-- Supplied data follows --

(** ** What the decoder produces *)

Ltac bind_inv :=
  repeat match goal with
  | H : mbind _ ?o = Some _ |- _ =>
      let E := fresh "E" in destruct o as [[? ?]|] eqn:E; simpl in H; [|discriminate H]
  | H : match skip_ws ?s with _ => _ end = Some _ |- _ =>
      let E := fresh "Ew" in destruct (skip_ws s) as [|? ?] eqn:E; [discriminate H|]
  | H : (if ?b then _ else _) = Some _ |- _ => let E := fresh "Eb" in destruct b eqn:E
  | H : None = Some _ |- _ => discriminate H
  | H : Some _ = Some _ |- _ => injection H as H
  | H : (_, _) = (_, _) |- _ => injection H as H; subst
  end; subst.

Definition good (d : N) (v : json) : Prop := wf v ∧ (depth v <= d)%N.
Definition good_member (d : N) (p : string * json) : Prop :=
  Utf8.valid p.1 = true ∧ wf p.2 ∧ (depth p.2 <= d)%N.

Lemma good_arr d l : (0 < d)%N → Forall (good (d - 1)) l → good d (JArr l).
Proof.
  intros Hd Hl. split; [apply wf_arr|apply depth_arr; split; [lia|]];
    (eapply Forall_impl; [exact Hl|by intros ? [? ?]]).
Qed.

Lemma good_obj d kvs : (0 < d)%N → Forall (good_member (d - 1)) kvs → good d (JObj kvs).
Proof.
  intros Hd Hl. split; [apply wf_obj|apply depth_obj; split; [lia|]];
    (eapply Forall_impl; [exact Hl|intros ? (? & ? & ?); auto]).
Qed.
(** A file from before IPv6 support loads as the same plan with exactly the IPv6 half its
    index has, reported as migrated; a complete file loads as it is, not migrated; and nothing
    loads that validate refuses. *)
Theorem migration_backfills idx now : (0 <= idx < subnetCount)%Z →
  parseAndMigrate (Some (without_v6 (subnetAt idx now))) = Ok (subnetAt idx now, true) ∧
  (SubnetV6 (subnetAt idx now) ≠ "" →
   parseAndMigrate (Some (subnetAt idx now)) = Ok (subnetAt idx now, false)) ∧
  ∀ d o m, parseAndMigrate d = Ok (o, m) → validate o = Ok tt.
Proof.
  intros Hi. split_and!.
  - pose proof (subnetAt_valid idx now Hi) as Hv. rewrite subnetAt_plan in Hv |- * by done.
    unfold subnetCount in Hi. set (x := Z.to_N (64 + idx / 256)) in *. set (y := Z.to_N (idx mod 256)) in *.
    unfold parseAndMigrate. cbn [of_option res_bind without_v6 SubnetV6 GatewayV6 SubnetV4 GatewayV4 RolledAt plan].
    rewrite (seqb_refl ""). cbn [andb]. rewrite v6FromV4_plan by (unfold x, y; div_lia). cbn [res_bind fst].
    fold (plan x y now). by rewrite Hv.
  - intros Hne%seqb_false. unfold parseAndMigrate. cbn [of_option res_bind]. rewrite Hne. cbn [andb res_bind fst].
    by rewrite subnetAt_valid.
  - intros d o m Hp. unfold parseAndMigrate in Hp. res_inv. match goal with H : validate _ = Ok ?u |- _ => by destruct u end.
Qed.

Lemma migration_backfills_witness :
  parseAndMigrate (Some (without_v6 (subnetAt 300 5))) = Ok (subnetAt 300 5, true) ∧
  (SubnetV6 (subnetAt 300 5) ≠ "" → parseAndMigrate (Some (subnetAt 300 5)) = Ok (subnetAt 300 5, false)) ∧
  ∀ d o m, parseAndMigrate d = Ok (o, m) → validate o = Ok tt.
Proof. apply migration_backfills. unfold subnetCount. lia. Defined.

(** ** Allowlists *)

Lemma expand_spec d g cs have add c :
  c ∈ (foldl (expand_entry d g) (have, add) cs).2 ↔
    c ∈ add ∨ (c = d ∧ LegacySubnetV4 ∈ cs ∧ d ∉ have) ∨ (c = g ∧ LegacyGatewayV4 +:+ "/32" ∈ cs ∧ g ∉ have).
Proof.
  set (ls := LegacySubnetV4). set (lg := LegacyGatewayV4 +:+ "/32").
  revert have add. induction cs as [|c0 cs IH]; intros have add; cbn [foldl]; [set_solver|].
  unfold expand_entry at 2. fold ls lg. assert (ls ≠ lg) by done. clearbody ls lg. rewrite !elem_of_cons.
  destruct (c0 =s ls) eqn:E1; [apply seqb_true in E1|apply seqb_false in E1; destruct (c0 =s lg) eqn:E2;
    [apply seqb_true in E2|apply seqb_false in E2]];
    repeat case_bool_decide; rewrite IH, ?elem_of_app, ?list_elem_of_singleton, ?not_elem_of_union, ?elem_of_singleton;
    clear IH; destruct (decide (g = d)); subst; naive_solver.
Qed.

(** Mirroring an allowlist keeps every entry in place and adds the install's own subnet only
    if the legacy subnet is listed, and the install's own gateway host only if the legacy
    gateway host is listed: one trusted host never widens into the whole subnet. *)
Theorem ExpandLegacy_like_for_like cidrs derived gw : gatewayOf derived = Some gw →
  (∃ add, ExpandLegacy cidrs derived = cidrs ++ add) ∧
  ∀ c, c ∈ ExpandLegacy cidrs derived ↔
    c ∈ cidrs ∨ (c = derived ∧ LegacySubnetV4 ∈ cidrs) ∨ (c = gw +:+ "/32" ∧ LegacyGatewayV4 +:+ "/32" ∈ cidrs).
Proof.
  intros Hg. unfold ExpandLegacy. rewrite Hg. split; [by eexists|]. intros c. rewrite elem_of_app, expand_spec.
  rewrite !elem_of_list_to_set. set_unfold. split; [naive_solver|].
  intros [?|[[-> ?]|[-> ?]]]; [by left|..].
  - destruct (decide (derived ∈ cidrs)); [by left|naive_solver].
  - destruct (decide (gw +:+ "/32" ∈ cidrs)); [by left|naive_solver].
Qed.

Lemma ExpandLegacy_like_for_like_witness :
  (∃ add, ExpandLegacy ["100.64.0.1/32"] "100.64.9.0/24" = ["100.64.0.1/32"] ++ add) ∧
  ∀ c, c ∈ ExpandLegacy ["100.64.0.1/32"] "100.64.9.0/24" ↔
    c ∈ ["100.64.0.1/32"] ∨ (c = "100.64.9.0/24" ∧ LegacySubnetV4 ∈ ["100.64.0.1/32"]) ∨
    (c = "100.64.9.1" +:+ "/32" ∧ LegacyGatewayV4 +:+ "/32" ∈ ["100.64.0.1/32"]).
Proof. apply ExpandLegacy_like_for_like. vm_compute. reflexivity. Defined.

-- Supplied data concluded --

Problem statement: Transcribe the lines above between the line holding "parseAndMigrate (Some (without_v6 (subnetAt 300" and the line holding "intros Hg. unfold", inclusive, exactly as they stand and with nothing added.

The completed task:
  parseAndMigrate (Some (without_v6 (subnetAt 300 5))) = Ok (subnetAt 300 5, true) ∧
  (SubnetV6 (subnetAt 300 5) ≠ "" → parseAndMigrate (Some (subnetAt 300 5)) = Ok (subnetAt 300 5, false)) ∧
  ∀ d o m, parseAndMigrate d = Ok (o, m) → validate o = Ok tt.
Proof. apply migration_backfills. unfold subnetCount. lia. Defined.

(** ** Allowlists *)

Lemma expand_spec d g cs have add c :
  c ∈ (foldl (expand_entry d g) (have, add) cs).2 ↔
    c ∈ add ∨ (c = d ∧ LegacySubnetV4 ∈ cs ∧ d ∉ have) ∨ (c = g ∧ LegacyGatewayV4 +:+ "/32" ∈ cs ∧ g ∉ have).
Proof.
  set (ls := LegacySubnetV4). set (lg := LegacyGatewayV4 +:+ "/32").
  revert have add. induction cs as [|c0 cs IH]; intros have add; cbn [foldl]; [set_solver|].
  unfold expand_entry at 2. fold ls lg. assert (ls ≠ lg) by done. clearbody ls lg. rewrite !elem_of_cons.
  destruct (c0 =s ls) eqn:E1; [apply seqb_true in E1|apply seqb_false in E1; destruct (c0 =s lg) eqn:E2;
    [apply seqb_true in E2|apply seqb_false in E2]];
    repeat case_bool_decide; rewrite IH, ?elem_of_app, ?list_elem_of_singleton, ?not_elem_of_union, ?elem_of_singleton;
    clear IH; destruct (decide (g = d)); subst; naive_solver.
Qed.

(** Mirroring an allowlist keeps every entry in place and adds the install's own subnet only
    if the legacy subnet is listed, and the install's own gateway host only if the legacy
    gateway host is listed: one trusted host never widens into the whole subnet. *)
Theorem ExpandLegacy_like_for_like cidrs derived gw : gatewayOf derived = Some gw →
  (∃ add, ExpandLegacy cidrs derived = cidrs ++ add) ∧
  ∀ c, c ∈ ExpandLegacy cidrs derived ↔
    c ∈ cidrs ∨ (c = derived ∧ LegacySubnetV4 ∈ cidrs) ∨ (c = gw +:+ "/32" ∧ LegacyGatewayV4 +:+ "/32" ∈ cidrs).
Proof.
  intros Hg. unfold ExpandLegacy. rewrite Hg. split; [by eexists|]. intros c. rewrite elem_of_app, expand_spec.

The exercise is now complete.